Czy każdy Polak po wypracowaniu dziennego wymiaru godzin opuszcza swoje stanowisko pracy i udaje się do domu? Okazuje się, że ponad połowa Polaków zostaje w pracy po godzinach. Średni mieszkaniec Unii Europejskiej w tygodniu przepracowuje 40,3 godziny. Natomiast statystyczna osoba, pracująca w Polsce na etacie, w pracy spędza około 41,1 godziny.

Firma Hays, która zajmuje się rekrutacją pracowników, przygotowała raport pn. „Nadgodziny, stres i negatywne konsekwencje dla samopoczucia 2018”. Powstał on na podstawie odpowiedzi 3200 respondentów. Można się z niego dowiedzieć m.in. tego, czy dłuższy czas pracy jest opłacalny dla pracownika i czy oznacza lepsze wyniki.

Nadgodziny to codzienność dużej części osób pracujących w Polsce. W tygodniu średnio w pracy spędzamy 41,1 godziny. W 2016 roku po godzinach zostawało aż 74 proc. pracowników. Mimo poprawy, od Polaków więcej pracują tylko Brytyjczycy (43,2 h), Cypryjczycy (41,7 h), Austriacy(41,4 h) i Grecy (41,2 h).
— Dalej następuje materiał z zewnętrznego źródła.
Lemma fresh_role_grant d ids role id :
  Forall (.∈ three) ids →
  freshGrant (map (type_of d) ids) (role_grant role id) = true ↔ "role" ∈ ids ∧ "user" ∈ ids.
Proof.
  intros Hids. change (freshGrant (map (type_of d) ids) (role_grant role id)) with
    (scheduledResourceTypeExists (map (type_of d) ids) "role" &&
     scheduledResourceTypeExists (map (type_of d) ids) "user").
  by rewrite andb_true_iff, !(scheduled_iff d ids) by done.
Qed.

Lemma fresh_member_grant d ids g m :
  Forall (.∈ three) ids →
  freshGrant (map (type_of d) ids) (member_grant g m) = true ↔ "group" ∈ ids ∧ "user" ∈ ids.
Proof.
  intros Hids. change (freshGrant (map (type_of d) ids) (member_grant g m)) with
    (scheduledResourceTypeExists (map (type_of d) ids) "group" &&
     scheduledResourceTypeExists (map (type_of d) ids) "user").
  by rewrite andb_true_iff, !(scheduled_iff d ids) by done.
Qed.

Lemma grants_from_row filter st t r x :
  syncable st → row st t r →
  asks_grants filter r = true ∧ x ∈ grants_from st r ↔
  (t = "user" ∧ rolesSynced filter = true ∧
   ∃ id u, users st !! id = Some u ∧ r = user_resource (client_user u) ∧
     isSupportedRole (role_of u) = true ∧ x = role_grant (role_of u) id) ∨
  (t = "group" ∧
   ∃ gid g m, groups st !! gid = Some g ∧ r = group_resource (client_group g) ∧
     m ∈ sg_Members g ∧ x = member_grant (client_group g) (client_member m)).
Proof.
  intros Hst Hr. pose proof (sc_wf _ Hst) as Hwf. destruct Hr as [id u Hu|gid g Hg|role Hrole].
  - rewrite (grants_from_user st Hst id u Hu). unfold asks_grants, grants_of_user.
    change (GetResourceType _) with "user". rewrite Role_client_user.
    change (String.eqb "user" "user") with true. cbv iota. split.
    + intros [Hask Hx]. left. split; [done|]. split; [done|]. exists id, u.
      destruct (isSupportedRole (role_of u)); [|by apply elem_of_nil in Hx].
      apply list_elem_of_singleton in Hx as ->. simpl. by rewrite (wf_user_ids _ Hwf _ _ Hu).
    + intros [(_ & Hask & id' & u' & Hu' & Heq & Hs & ->)|([=] & _)]. split; [done|].
      assert (su_ID u = su_ID u') as Hid by (by injection Heq).
      rewrite (wf_user_ids _ Hwf _ _ Hu), (wf_user_ids _ Hwf _ _ Hu') in Hid. subst id'.
      simplify_eq. rewrite Hs. simpl. rewrite (wf_user_ids _ Hwf _ _ Hu). by left.
  - rewrite (grants_from_group st Hst gid g Hg). unfold asks_grants, grants_of_group.
    rewrite map_map. split.
    + intros [_ (m & -> & Hm)%list_elem_of_fmap]. right. split; [done|]. by exists gid, g, m.
    + intros [([=] & _)|(_ & gid' & g' & m & Hg' & Heq & Hm & ->)]. split; [done|].
      assert (sg_ID g = sg_ID g') as Hid by (by injection Heq).
      rewrite (wf_group_ids _ Hwf _ _ Hg), (wf_group_ids _ Hwf _ _ Hg') in Hid. subst gid'.
      simplify_eq. by apply (list_elem_of_fmap_2 (λ m, member_grant (client_group g) (client_member m))).
  - split; [intros [[=] _]|]. intros [([=] & _)|([=] & _)].
Qed.
End mock.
Najczęściej dłużej w pracy zostają osoby związane z produkcją, obsługą klienta czy rozwojem biznesu i sprzedażą. Im wyższe stanowisko, tym więcej nadgodzin. Firma Hays opracowała stosunek liczby nadgodzin do specjalizacji. Wynika z niego, że obok 42 proc. specjalistów, aż 65 proc. dyrektorów i prezesów także zostaje dłużej w miejscu pracy. Istotna jest także umowa. Okazuje się, że pracownicy związani z pracodawcą umową na czas nieokreślony pracują dłużej niż powinni – jest ich aż 61 proc. Natomiast tylko 39 proc. pracujących na zleceniach i umowie o dzieło wypracowuje godziny nadliczbowe. Pozostały procent osób kończy swoje obowiązki o czasie.

Źródło: Pomorskie.eu

Większa liczba godzin może wiązać się z większymi zarobkami. Jednak nie oznacza lepszej produktywności. Przykładowo, we Francji już 20 lat temu wprowadzono krótszy tydzień pracy, który wynosi 35 godzin. W Holandii czy Belgii pracownicy spędzają w swej pracy około 39 godzin. Te osoby są bardziej wydajne niż polscy pracownicy.
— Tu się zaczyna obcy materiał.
(* ===== verification/SyncExact.v ===== *)
(** What a full sync of the mock server promises: it is exact. *)
From S2P Require Import Prelude Hoare Rows GoStrings Json ScimModels Http Uhttp NotionClient.
From S2P Require Import Sdk.
From S2P Require Import ResourceTypes Pagination RoleBuilder UserBuilder GroupBuilder Config.
From S2P Require Import Connector Dispatch StableSort MockStore MockRoutines MockServer.
From S2P Require Import StoreInvariant RoleService UserSpec MockService ConnectorSpec Fixtures.
From S2P Require Import Pager MockPages SyncMock Accounts Sync DispatchSpec CacheKey Frame.
From S2P Require Import Planner Syncer SyncTypes SyncRules SyncClosed FullSync.

Section mock.
Context `{!MockEnv} (c : NotionClient) `{!MockClient c}.
#[local] Existing Instance env_fold.
Implicit Types (s : http_state mock_world) (st : store).

(** The ids of one type among the rows, when the page tokens lose nothing. *)
Lemma collected_ids filter st (rows : list Resource) t id :
  syncable st → complete (size (users st)) → complete (size (groups st)) →
  (∀ r, r ∈ rows ↔ ∃ t, selects filter t ∧ r ∈ resources_of st t) →
  (∃ r, r ∈ rows ∧ r_Id r = Some {| ri_ResourceType := t; ri_Resource := id |}) ↔
  selects filter t ∧ ∃ r, row st t r ∧ r_Id r = Some {| ri_ResourceType := t; ri_Resource := id |}.
Proof.
  intros Hst Hu Hg Hrows. split.
  - intros (r & (t' & Hsel & Hr)%Hrows & Hid).
    apply resources_of_row in Hr; [|by eapply selects_three].
    destruct (row_type st t' r Hr) as [_ Hty]. unfold GetResourceType in Hty.
    rewrite Hid in Hty. simpl in Hty. subst t'. split; [done|]. by exists r.
  - intros (Hsel & r & Hr & Hid). exists r. split; [|done]. apply Hrows. exists t.
    split; [done|]. apply resources_of_iff; try done. by eapply selects_three.
Qed.

Lemma row_user_id st id :
  store_wf st →
  (∃ r, row st "user" r ∧ r_Id r = Some {| ri_ResourceType := "user"; ri_Resource := id |}) ↔
  is_Some (users st !! id).
Proof.
  intros Hwf. split.
  - intros (r & Hr & Hid). inversion Hr as [id' u Hu Ht Heq| |]; subst.
    injection Hid as Hid. simpl in Hid. rewrite (wf_user_ids _ Hwf _ _ Hu) in Hid. subst. by eexists.
  - intros [u Hu]. exists (user_resource (client_user u)). split; [by apply (row_user _ id)|].
    simpl. by rewrite (wf_user_ids _ Hwf _ _ Hu).
Qed.

Lemma row_group_id st gid :
  store_wf st →
  (∃ r, row st "group" r ∧ r_Id r = Some {| ri_ResourceType := "group"; ri_Resource := gid |}) ↔
  is_Some (groups st !! gid).
Proof.
  intros Hwf. split.
  - intros (r & Hr & Hid). inversion Hr as [|gid' g Hg Ht Heq|]; subst.
    injection Hid as Hid. simpl in Hid. rewrite (wf_group_ids _ Hwf _ _ Hg) in Hid. subst. by eexists.
  - intros [g Hg]. exists (group_resource (client_group g)). split; [by apply (row_group _ gid)|].
    simpl. by rewrite (wf_group_ids _ Hwf _ _ Hg).
Qed.

Lemma row_role_id st role :
  (∃ r, row st "role" r ∧ r_Id r = Some {| ri_ResourceType := "role"; ri_Resource := role |}) ↔
  isSupportedRole role = true.
Proof.
  split.
  - intros (r & Hr & Hid). inversion Hr as [| |role' Hin Ht Heq]; subst.
    injection Hid as Hid. unfold isSupportedRole. by rewrite <-Hid, rolesByID_supported.
  - intros (x & Hx & Hid)%isSupportedRole_lookup. exists (role_resource x).
    split; [by apply row_role|]. simpl. by rewrite Hid.
Qed.

(** What a sync collects, from a state with no listing cached. *)
Definition exact_sync filter st (out : synced_data) : Prop :=
  sd_warnings out = [] ∧ NoDup (keys r_Id (sd_resources out)) ∧
  NoDup (keys grant_key (sd_grants out)) ∧
  (complete (size (users st)) → complete (size (groups st)) →
   (∀ id, (∃ r, r ∈ sd_resources out ∧
                r_Id r = Some {| ri_ResourceType := "user"; ri_Resource := id |}) ↔
          selects filter "user" ∧ is_Some (users st !! id)) ∧
   (∀ id, (∃ r, r ∈ sd_resources out ∧
                r_Id r = Some {| ri_ResourceType := "group"; ri_Resource := id |}) ↔
          selects filter "group" ∧ is_Some (groups st !! id)) ∧
   (∀ id, (∃ r, r ∈ sd_resources out ∧
                r_Id r = Some {| ri_ResourceType := "role"; ri_Resource := id |}) ↔
          selects filter "role" ∧ isSupportedRole id = true) ∧
   (∀ x, x ∈ sd_grants out ↔ workspace_grant filter st x) ∧
   dangling_grant_principals out = []).

(** The grants that pass the filter of the page are those the sync's filter lets
    through. *)
Lemma collected_grants filter st d ids (rows : list Resource) x :
  syncable st → complete (size (users st)) → complete (size (groups st)) →
  (∀ t, t ∈ ids ↔ selects filter t) →
  (∀ r, r ∈ rows ↔ ∃ t, selects filter t ∧ r ∈ resources_of st t) →
  (∃ r, r ∈ rows ∧ asks_grants filter r = true ∧
     x ∈ filterFreshGrants (map (type_of d) ids) (grants_from st r)) ↔
  workspace_grant filter st x.
Proof.
  intros Hst Hu Hg Hids Hrows.
  assert (Forall (.∈ three) ids) as H3.
  { apply Forall_forall. intros t Ht%Hids. by eapply selects_three. }
  assert (∀ l, x ∈ filterFreshGrants (map (type_of d) ids) l ↔
    x ∈ l ∧ freshGrant (map (type_of d) ids) x = true) as Hfresh.
  { intros l. unfold filterFreshGrants. by rewrite !list_elem_of_In, filter_In. }
  setoid_rewrite Hfresh. unfold workspace_grant. split.
  - intros (r & (t & Hsel & Hr)%Hrows & Hask & Hx & Hf).
    apply resources_of_row in Hr; [|by eapply selects_three].
    destruct (proj1 (grants_from_row filter st t r x Hst Hr) (conj Hask Hx))
      as [(-> & Hroles & id & u & Hin & _ & Hs & ->)|(-> & gid & g & m & Hin & _ & Hm & ->)].
    + apply fresh_role_grant in Hf as [Hrole Huser]; [|done]. split; [by apply Hids|]. left.
      split; [by apply Hids|]. by exists id, u.
    + apply fresh_member_grant in Hf as [Hgroup Huser]; [|done]. split; [by apply Hids|]. right.
      split; [by apply Hids|]. by exists gid, g, m.
  - intros [Huser [(Hrole & id & u & Hin & Hs & ->)|(Hgroup & gid & g & m & Hin & Hm & ->)]].
    + exists (user_resource (client_user u)).
      assert (row st "user" (user_resource (client_user u))) as Hr by (by apply (row_user _ id)).
      split; [apply Hrows; exists "user"; split; [done|]; apply resources_of_iff; [done|done|apply Huser|done]|].
      apply and_assoc. split; [|apply fresh_role_grant; [done|by rewrite !Hids]].
      apply (grants_from_row filter st "user"); [done..|]. left. split; [done|].
      split; [by apply rolesSynced_iff|]. by exists id, u.
    + exists (group_resource (client_group g)).
      assert (row st "group" (group_resource (client_group g))) as Hr by (by apply (row_group _ gid)).
      split; [apply Hrows; exists "group"; split; [done|]; apply resources_of_iff; [done|done|apply Hgroup|done]|].
      apply and_assoc. split; [|apply fresh_member_grant; [done|by rewrite !Hids]].
      apply (grants_from_row filter st "group"); [done..|]. right. split; [done|]. by exists gid, g, m.
Qed.

Lemma sync_exact {MR : MapRange} {SC : Schedule} d filter st fuel s :
  sync_setting c d filter st fuel s →
  ∃ out s1 s', parallelSync fuel (config_of filter) (registered d) s = (Ok out, s1) ∧
    platform_sync fuel (config_of filter) (registered d) s = (Ok out, s') ∧
    mw_store (hs_world s') = st ∧ hs_cache s' = ∅ ∧ exact_sync filter st out.
Proof.
  intros Hs. pose proof (ss_store _ _ _ _ _ _ Hs) as Hst. pose proof (sc_wf _ Hst) as Hwf.
  destruct (collection_setting c d filter st fuel s Hs)
    as (ids & rows & ents & gs & s1 & Hrun & Hs1 & Hids & Hrows & _ & Hgs).
  eexists _, s1, (ClearCaches s1). split; [exact Hrun|].
  split; [by apply (sync_after_collection d fuel (config_of filter) s _ s1 Hrun)|].
  split; [done|]. split; [done|].
  destruct (cl_keys _ _ (parallelSync_closed d fuel (config_of filter) s _ s1 Hrun))
    as (Hnd & _ & Hndg).
  split; [done|]. split; [done|]. split; [done|]. intros Hu Hg.
  cbn [sd_resources sd_grants].
  assert (∀ id, (∃ r, r ∈ rows ∧ r_Id r = Some {| ri_ResourceType := "user"; ri_Resource := id |}) ↔
    selects filter "user" ∧ is_Some (users st !! id)) as Husers
    by (intros; rewrite (collected_ids filter st) by done; by rewrite row_user_id).
  assert (∀ x, x ∈ gs ↔ workspace_grant filter st x) as Hgrants.
  { intros x. rewrite Hgs. by apply collected_grants. }
  split; [exact Husers|].
  split; [intros; rewrite (collected_ids filter st) by done; by rewrite row_group_id|].
  split; [intros; rewrite (collected_ids filter st) by done; by rewrite row_role_id|].
  split; [exact Hgrants|].
  apply dangling_nil. intros k (x & -> & Hx)%list_elem_of_fmap. cbn [sd_resources sd_grants] in *.
  assert (∀ id, selects filter "user" → is_Some (users st !! id) →
    Some {| ri_ResourceType := "user"; ri_Resource := id |} ∈ keys r_Id rows) as Hin.
  { intros id Hsel Hid. destruct (proj2 (Husers id) (conj Hsel Hid)) as (r & Hr & <-).
    by apply keys_elem. }
  apply Hgrants in Hx as [Hsel [(_ & id & u & Hid & _ & ->)|(_ & gid & g & m & Hgid & Hm & ->)]].
  - apply Hin; [done|by eexists].
  - apply Hin; [done|]. by apply (wf_members _ Hwf gid g).
Qed.
End mock.

(** ** The seeded server *)
Lemma distinct_lower {A} (m : gmap string A) :
  NoDup (map (λ kv, strings_ToLower kv.1) (map_to_list m)) →
  ∀ k k', is_Some (m !! k) → is_Some (m !! k') → strings_ToLower k = strings_ToLower k' → k = k'.
Proof.
  intros Hd k k' [x Hx] [y Hy] Hk. apply elem_of_map_to_list, list_elem_of_lookup in Hx as [i Hi].
  apply elem_of_map_to_list, list_elem_of_lookup in Hy as [j Hj].
  assert (i = j) as ->; [|congruence].
  eapply (NoDup_lookup _ _ _ _ Hd); rewrite list_lookup_fmap; [by rewrite Hi|rewrite Hj; simpl; congruence].
Qed.

Lemma fx_groups_addressable : groups_addressable newStore.
Proof.
  split.
  - intros gid [g Hg].
    assert (map_Forall (λ gid _, plain_segment gid = true) (groups newStore)) as Hall
      by (apply (bool_decide_unpack _); vm_compute; exact I).
    apply (Hall gid g Hg).
  - apply distinct_lower. apply (bool_decide_unpack _). vm_compute. exact I.
Qed.

Lemma newStore_syncable : syncable newStore.
Proof.
  split.
  - apply newStore_wf.
  - split; vm_compute; discriminate.
  - apply fx_groups_addressable.
  - apply forallb_Forall. vm_compute. reflexivity.
  - apply forallb_Forall. vm_compute. reflexivity.
  - intros id [u Hu] ->. by vm_compute in Hu.
Qed.

Lemma empty_no_listing {W} `{!HttpTransport W} c' (s : http_state W) :
  hs_cache s = ∅ → no_listing_cached c' s.
Proof.
  intros He. split; [|split]; [intros u po _|intros u po _|intros gid u _ _];
    rewrite He; apply lookup_empty.
Qed.

Lemma selects_of filter t :
  bool_decide (t ∈ three) = true → bool_decide (t ∈ filter) = true → selects filter t.
Proof. rewrite !bool_decide_eq_true. split; [done|by right]. Qed.

Definition fx_filtered (filter : list string) : Connector :=
  {| cn_client := cli; connectorOpts := Some {| SyncResourceTypeIDs := filter |} |}.

Lemma fx_setting filter :
  Forall (.∈ three) filter → sync_setting cli (fx_filtered filter) filter newStore 1 (fx_at newStore).
Proof.
  intros Hf. split.
  - reflexivity.
  - reflexivity.
  - exact Hf.
  - apply newStore_syncable.
  - vm_compute. lia.
  - vm_compute. lia.
  - reflexivity.
  - by apply empty_no_listing.
Qed.

(** Without the users, the groups have no grants. *)
Lemma sync_is_closed_witness :
  ∃ data s', platform_sync (MR := ordered_range) (SC := ledger_schedule) 1 (config_of ["group"])
      (registered (fx_filtered ["group"])) (fx_at newStore) = (Ok data, s') ∧
    closed (config_of ["group"]) data ∧ dangling_grant_principals data = [].
Proof.
  destruct (sync_exact (MR := ordered_range) (SC := ledger_schedule) cli (fx_filtered ["group"])
    ["group"] newStore 1 (fx_at newStore)) as (out & s1 & s' & Hrun & _ & _ & _ & _ & _ & _ & Hex).
  { apply fx_setting. apply (bool_decide_unpack _). vm_compute. exact I. }
  destruct (sync_is_closed (MR := ordered_range) (SC := ledger_schedule)
    (fx_filtered ["group"]) (registered (fx_filtered ["group"])) 1 (config_of ["group"])
    (fx_at newStore) out s1) as [Hcl Hall].
  - apply NewConnector_registered.
  - exact Hrun.
  - exists out, (ClearCaches s1). split; [exact Hall|]. split; [exact Hcl|].
    apply Hex; left; vm_compute; lia.
Defined.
Ponadto nadmiar pracy odbija się również na zdrowiu, często prowadząc m.in. do pracoholizmu. Eksperci ostrzegają więc, że jest on groźny dla pracownika, ale też pracodawcy. Pracoholizm prowadzi bowiem nie tylko do wypalenia zawodowego. Może powodować agresję, otyłość, a w ostateczności nawet udar mózgu czy zawału serca. A jak poradzić sobie z pracoholizmem? Trzeba mniej pracować. Osoby chore muszą zdać sobie przede wszystkim sprawę z tego, że ten problem ich dotyczy. Natomiast ważną rolę odgrywa tu także pracodawca, którego obowiązkiem powinno być zapobieganie takim sytuacjom i kontrola swoich podopiecznych.

Źródło: Pomorskie.eu

Coraz więcej osób nie chce pracować więcej niż zakładają tygodniowe normy. Firmy muszą sobie z tym radzić, proponując m.in. elastyczne godziny pracy, pracę zdalną, bezpłatne urlopy czy niepełny wymiar godzin, z tym że dla większej liczby osób.
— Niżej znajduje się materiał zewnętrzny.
Lemma between_no_listing {MR : MapRange} {SC : Schedule} s s' :
  between s s' → no_listing_cached c s → no_listing_cached c s'.
Proof.
  intros [p e x out x' Hp Hr|g x out x' Hp Hr|i x out x' Hp Hr|t profile x out x' Hr
         |fuel cfg x data x' Hsync|x w].
  - revert Hr. apply keeps_no_listing. intros K v HK. unfold builder_Grant.
    destruct (resourceProvisioners b !! _) as [c'|] eqn:Hc; [|auto with keeps].
    assert (c' = c) as ->.
    { simpl in Hc. apply lookup_insert_Some in Hc as [[_ <-]|[_ Hc]]; [done|].
      by rewrite lookup_empty in Hc. }
    apply keeps_wrap, keeps_with_retry. by apply Grant_keeps.
  - revert Hr. apply keeps_no_listing. intros K v HK. unfold builder_Revoke.
    destruct (resourceProvisioners b !! _) as [c'|] eqn:Hc; [|auto with keeps].
    assert (c' = c) as ->.
    { simpl in Hc. apply lookup_insert_Some in Hc as [[_ <-]|[_ Hc]]; [done|].
      by rewrite lookup_empty in Hc. }
    apply keeps_wrap, keeps_with_retry. by apply Revoke_keeps.
  - revert Hr. apply keeps_no_listing. intros K v HK. unfold DeleteResource.
    destruct (resourceDeleters b !! _) as [ub|] eqn:Hc; [|auto with keeps].
    simpl in Hc. apply lookup_insert_Some in Hc as [[_ <-]|[_ Hc]];
      [|by rewrite lookup_empty in Hc].
    apply keeps_wrap. by apply (Delete_keeps c).
  - revert Hr. apply keeps_no_listing. intros K v HK. unfold builder_CreateAccount.
    intros x0 out0 x0'. rewrite bind_lift.
    destruct (account_manager b t) as [am|err|why] eqn:Ham; [|by intros [= _ <-]..].
    apply keeps_wrap, (CreateAccount_keeps c). by eapply account_manager_client.
  - intros _. by eapply empty_no_listing, platform_sync_cleans.
  - done.
Qed.

Lemma history_no_listing {MR : MapRange} {SC : Schedule} s0 s :
  rtc between s0 s → hs_cache s0 = ∅ → no_listing_cached c s.
Proof.
  intros Hh Hc. assert (no_listing_cached c s0) as H0 by (by apply empty_no_listing).
  clear Hc. induction Hh as [|s1 s2 s3 H12 _ IH]; [done|]. by eapply IH, between_no_listing.
Qed.
End lifecycle.

(** C7: a full sync gives the workspace as it is. Start from an empty cache and let
    the platform call Grant, Revoke, Delete and CreateAccount with any outcome and
    complete syncs, and others change the workspace, in any order; the arguments are
    any, save that the id of a principal or of a user to delete, when there is one, is
    a plain path segment. Then the platform's sync of the connector with its resource-type filter
    (any selection of user, group and role, or none), under any schedule of its
    actions, ends without an error or a warning against the mock server, writes
    nothing there, stores each resource and grant once and leaves the caches empty.
    When the page tokens lose nothing, what it collects is exact: the users, groups
    and roles of the selected types; one role grant for each user with a supported
    role when users and roles are both selected; one grant for each member of each
    group when groups and users are; no other grant; and no reference to a user who
    was not collected. *)
Theorem full_sync_is_exact `{!MockEnv} (c : NotionClient) `{!MockClient c} {MR : MapRange}
    {SC : Schedule} d b filter st fuel (s0 s : http_state mock_world) :
  NewConnector d = Ok b → cn_client d = c →
  connectorOpts d = Some {| SyncResourceTypeIDs := filter |} → Forall (.∈ three) filter →
  hs_cache s0 = ∅ → rtc (between d) s0 s →
  mw_store (hs_world s) = st → syncable st →
  size (users st) < 100 * fuel → size (groups st) < 100 * fuel →
  ∃ out s', platform_sync fuel (config_of filter) b s = (Ok out, s') ∧
    mw_store (hs_world s') = st ∧ hs_cache s' = ∅ ∧ exact_sync filter st out.
Proof.
  intros Hb Hc Ho Hf H0 Hh Hst Hsy Hu Hg.
  rewrite NewConnector_registered in Hb. injection Hb as <-.
  destruct (sync_exact c d filter st fuel s) as (out & s1 & s' & _ & Hrun); [|by exists out, s'].
  split; try done. by apply (history_no_listing c d Hc s0).
Qed.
Elastyczny czas pracy i praca zdalna to nie przywileje, a wymóg współczesnego rynku pracy. Pracownikom łatwiej połączyć życie zawodowe i prywatne, wypracowując zadowalający work-life-balance. To z kolei prowadzi do zwiększenia wydajności wykonywanej pracy, jak również wpływa na przyjazną atmosferę w organizacji. Im mniej zestresowany i przeciążony zawodowymi obowiązkami jest pracownik, tym lepiej pracuje – mówi Katarzyna Żmudzińska, wicedyrektor Wojewódzkiego Urzędu Pracy w Gdańsku.

W związku z zaistniałą sytuacją, pracodawcy powinni stawiać na nowe, innowacyjne sposoby zarządzania firmą.


Czytaj również:

Trwa Wczytywanie...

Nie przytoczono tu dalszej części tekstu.